This invention relates to image processing, specifically improving image quality in display systems by adjusting current duties based on pixel information. The problem addressed is uneven brightness or contrast in displayed images due to variations in black pixel values across different regions. The apparatus includes a processor that analyzes pixel information from multiple image regions to determine the degree of dispersion of black pixel values. The processor then calculates a gain value for each current duty based on the ratio of pixels and the dispersion of black pixel values. This adjustment ensures consistent brightness and contrast by compensating for variations in black pixel distribution. The apparatus may also include a memory for storing pixel information and a display driver for applying the adjusted current duties to the display. The invention aims to enhance visual quality by dynamically optimizing current duties in response to pixel data, particularly in regions with significant black pixel dispersion. This approach is useful in high-resolution displays where uniform brightness is critical.
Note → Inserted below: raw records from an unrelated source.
(** C2, as stated, fails: the order proposed in the scenario is not priced
    within 0.01 of 0.49. *)
Lemma quiet_market_buy_is_not_near_049 :
  ¬ ∃ o p q,
      propose_orders module_globals quiet_context = Ok [o] ∧
      o !! "price" = Some (ANum p) ∧
      num_value p = XFin q ∧
      (Qabs (q - 0.49) <= 0.01)%Q.
Proof.
  intros (o & p & q & Ho & Hp & Hq & Hnear).
  rewrite quiet_market_proposal in Ho. injection Ho as <-.
  destruct (limit_order_entries (AStr "m1") (AStr "t1") "BUY" (int 10)
              (flt 45 2)) as (_ & _ & _ & _ & _ & Hprice).
  rewrite Hprice in Hp. injection Hp as <-.
  vm_compute in Hq. injection Hq as <-.
  vm_compute in Hnear. by apply Hnear.
Qed.

(** C2, amended: in the scenario the quotes at 0.49 and 0.51 are 0.02
    apart, less than the market's spread of 0.10, so that they are moved
    to midpoint -/+ spread / 2.  [propose_orders] returns one order, a
    LIMIT BUY of size 10 at price 0.45, and no SELL. *)
Theorem quiet_market_proposes_one_buy_at_045 :
  propose_orders module_globals quiet_context =
    Ok [limit_order (AStr "m1") (AStr "t1") "BUY" (int 10) (flt 45 2)].
Proof. vm_compute. reflexivity. Qed.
7. The apparatus as claimed in claim 6 , wherein when the degree of dispersion of the black pixel value is higher than a predetermined degree of dispersion, the processor is configured to adjust a difference of the plurality of current duties to be lower than a predetermined threshold value.
This invention relates to image processing systems that adjust display parameters to improve visual quality. The problem addressed is the uneven distribution of black pixel values in displayed images, which can cause visual artifacts such as flickering or uneven brightness. The apparatus includes a processor that analyzes the degree of dispersion of black pixel values in an image. If the dispersion exceeds a predetermined threshold, the processor modifies the duty cycles of multiple current signals to reduce the difference between them, ensuring more uniform current distribution. This adjustment prevents excessive variation in pixel brightness, enhancing display stability and visual consistency. The system dynamically adapts to varying image content, maintaining optimal display performance without manual intervention. The invention is particularly useful in high-resolution displays where pixel uniformity is critical.
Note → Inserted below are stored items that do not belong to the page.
(** * CrisisIntel: the booking allocation engine

    A shallow embedding of the two booking endpoints of
    [Backend/crisisintel/api/views.py] ([book_service], [book_appointment])
    and of the lifecycle handlers next to them
    ([request_cancel_service_booking], [confirm_service_booking],
    [hide_service_booking], [request_cancel_appointment],
    [approve_cancel_appointment]), with the properties of the design
    document stated and settled against them.

    Conventions of the embedding.
    - A Python [datetime] is a [Z]: microseconds since 1970-01-01 00:00:00
      UTC.  [DATE(x)] is the day number [x / usec_per_day], [strftime] with
      [%H:%M] renders the minute of the day.
    - An [HH:MM] text is a [string], as in the source; [hhmm_to_min] and
      [min_to_hhmm] are the two local helpers of [book_service].
    - A handler is a function from the store (the tables it reads and
      writes, the advisory locks the session holds, an event log) to a
      response and a new store.  The clock, the engine, the answer of
      [GET_LOCK] and the success of the data-modifying statement come from
      an environment; [utcnow()] is one instant per request.
    - Each handler runs atomically: interleavings of two requests are not
      part of this model.
    - Requests arrive decoded: ids are integers.  A text the handler parses
      itself (a time, a window bound, a name) is a [string], one [ascii] for
      each character, the characters being the code points below 256.  A
      text the handler only measures and cuts (notes, a reason) is a
      [Py.str], the list of its code points.
    - [scheduled_at] of [book_service] is any JSON value.  The handler never
      parses it as a whole: the database reads a date from it ([DATE(%s)]),
      and the handler cuts characters 0 to 10 and 11 to 16 out of it, has the
      database read the first and builds a [datetime] from it.  The request
      holds what each of these readers finds, one independent of the other;
      a well-formed timestamp is the case where they all find the same day.
      The timestamps of [book_appointment], which [fromisoformat] parses,
      are well formed or absent.
    - Left out: the messaging tables (the direct message an ambulance
      booking sends), [incident_events], and the notification payloads
      beyond the id of their subject. *)

From Stdlib Require Import ZArith List String Ascii Bool Lia PrimFloat.
Import ListNotations.
Open Scope string_scope.
Open Scope Z_scope.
8. The apparatus as claimed in claim 6 , wherein when the degree of dispersion of the black pixel value is lower than a predetermined degree of dispersion, the processor is configured to acquire a gain value of each of the plurality of current duties based on the pixel information on the respective image regions.
This invention relates to image processing, specifically to an apparatus for adjusting image display parameters based on pixel value dispersion. The problem addressed is optimizing image quality by dynamically adjusting display settings in response to variations in pixel characteristics, particularly for black pixel values. The apparatus includes a processor that analyzes pixel information across multiple image regions to determine the degree of dispersion of black pixel values. When this dispersion is below a predetermined threshold, the processor calculates a gain value for each of several current duties (display drive levels) based on the pixel data from those regions. This allows fine-tuning of display parameters to compensate for low-contrast or uneven black levels, improving visual uniformity. The processor's operation involves comparing the measured dispersion against a predefined standard. If the dispersion is insufficient, it computes individual gain values for different current duties, enabling precise control over brightness and contrast adjustments. This adaptive approach ensures consistent image quality across varying content types and display conditions. The invention builds on prior techniques by incorporating dynamic gain adjustment based on real-time pixel analysis, particularly focusing on black pixel uniformity. This solution is valuable for high-end displays requiring precise color and contrast management, such as professional monitors or medical imaging systems. The apparatus enhances display performance by mitigating issues like backlight bleed or uneven panel illumination through targeted parameter adjustments.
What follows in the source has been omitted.